Practical Steps to Address AI Bias
Paul Yi, MD, director of the University of Maryland Medical Intelligent Imaging Center, summarized additional practical areas where it is possible to mitigate AI bias:
- Data level. Report demographics, balance demographics and ensure accurate labels across subgroups.
- Model level. Leverage novel techniques, such as ensemble learning, which generates and combines multiple models to solve problems, and vision transformer models, which treat input images as a series of patches and outperform convolutional neural networks in computational efficiency and accuracy.

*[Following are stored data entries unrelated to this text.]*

Lemma mm_step_ok a b : mm_step a b -> client_inv a.1 a.2 -> client_inv b.1 b.2.
Proof.
  intros H Hi. destruct H as [s live size p n s' Hs H Hn|s live size r s' Hs Hr H|s live p n s' Hl H|s live p n size use copy q k s' Hl Hs Hcp H Hn|
    s live p n size use copy r s' Hl Hs Hcp Hr H|s live n s' H|s live ml ok s' Hml H|s live p n x v Hl Hx]; cbn in *.
  - destruct (alloc_heap_ok chunk_alloc below_average chunk_alloc_ok s live size Hi Hs) as (r & s1 & E & _ & Hr). rewrite E in H. injection H as -> ->.
    destruct Hr as (_ & k & _ & Hc). by rewrite (sized _ _ _ _ _ Hc Hn).
  - destruct (alloc_heap_ok chunk_alloc below_average chunk_alloc_ok s live size Hi Hs) as (r1 & s1 & E & _ & Hr1). rewrite E in H. injection H as -> ->.
    destruct Hr as [-> | ->]; [|by destruct Hr1 as [-> _]]. destruct Hr1 as (blocks & nodes & Hc & _). by exists blocks, nodes.
  - destruct (free_heap_ok below_average s live p n Hi Hl) as (s1 & E & Hi' & _). rewrite E in H. by injection H as <-.
  - destruct (realloc_heap_ok chunk_alloc below_average chunk_alloc_ok s live p n size use copy Hi Hl Hs Hcp) as (r & s1 & E & Hr).
    rewrite E in H. injection H as -> ->. destruct Hr as (_ & (j & _ & Hc) & _). by rewrite (sized _ _ _ _ _ Hc Hn).
  - destruct (realloc_heap_ok chunk_alloc below_average chunk_alloc_ok s live p n size use copy Hi Hl Hs Hcp) as (r1 & s1 & E & Hr1).
    rewrite E in H. injection H as -> ->. destruct Hr as [-> | ->]; [|by destruct Hr1]. destruct Hr1 as ((blocks & nodes & Hc & _) & _). by exists blocks, nodes.
  - destruct (client_gc_ok s live Hi) as (k & s1 & E & Hi' & _). by injection (eq_trans (eq_sym H) E) as _ ->.
  - destruct (set_memory_limit_ok s live ml Hi Hml) as (b & s1 & E & Hi' & _). by injection (eq_trans (eq_sym H) E) as _ ->.
  - apply client_write; [done|]. intros y Hy. exists p, n. split; [done|]. destruct (decide (y = x)) as [->|Hne]; [done|]. destruct Hy. by apply fset_ne.
Qed.

Lemma mm_reachable base key m s live : chunk_addr base -> rtc mm_step (zend_mm_init base key m, ∅) (s, live) -> client_inv s live.
Proof.
  intros Hb H. apply (rtc_ind_r (fun st => client_inv st.1 st.2) (zend_mm_init base key m, ∅) (init_ok base key m Hb)) in H; [done|].
  intros a b _ Hab Ha. by eapply mm_step_ok.
Qed.

(** A collection of an exhausted heap releases nothing. *)
Lemma exhausted_gc s live : exhausted s live -> exists s', zend_mm_gc below_average s = Some (Ret 0, s').
Proof.
  intros (blocks & nodes & _ & runs & free & slots & Hinv & Hidle).
  destruct (gc_heap_ok below_average (fr := frame_of s) s runs free slots blocks Hinv) as (s' & ? & E & _). rewrite Hidle in E. by exists s'.
Qed.

(** The new block of [n] bytes overlaps no other one. *)
Definition new_block (s : mm chunk_heap) (live : gmap Z Z) (p n : Z) : Prop :=
  zend_mm_size p s = Some (Ret n) /\ forall p' n', live !! p' = Some n' -> p + n <= p' \/ p' + n' <= p.

Lemma new_block_ok s live p n : client_inv s (<[p := n]> live) -> live !! p = None -> new_block s live p n.
Proof.
  intros Hc Hp. split; [apply (mm_size_ok s _ p n Hc), lookup_insert_eq|]. intros p' n' Hp'.
  apply (client_disjoint s _ p n p' n' Hc); [apply lookup_insert_eq| |congruence]. rewrite lookup_insert_ne; [done|congruence].
Qed.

- Clinical deployment. Incorporate real-time surveillance to monitor for unexpected model performance that might be secondary to underlying biases.
Radiology professionals are increasingly recognizing the risks posed by data and model drift, as real-time performance of AI tools often deteriorates over time due to changes in patient demographics, imaging protocols, imaging hardware and evolving prevalence of disease, among other factors. Active surveillance leveraging business intelligence solutions can allow early intervention to prevent premature clinical decisions based on erroneous AI results.
Ultimately, accelerating clinical deployment of AI tools can lead to increased risks of exposing patients to biases that perpetuate healthcare disparities. However, a deliberate, thoughtful approach to mitigate the potential downstream adverse effects on patient care from unaddressed sources of bias can establish best practices to guide ethical, effective use of imaging AI in practice.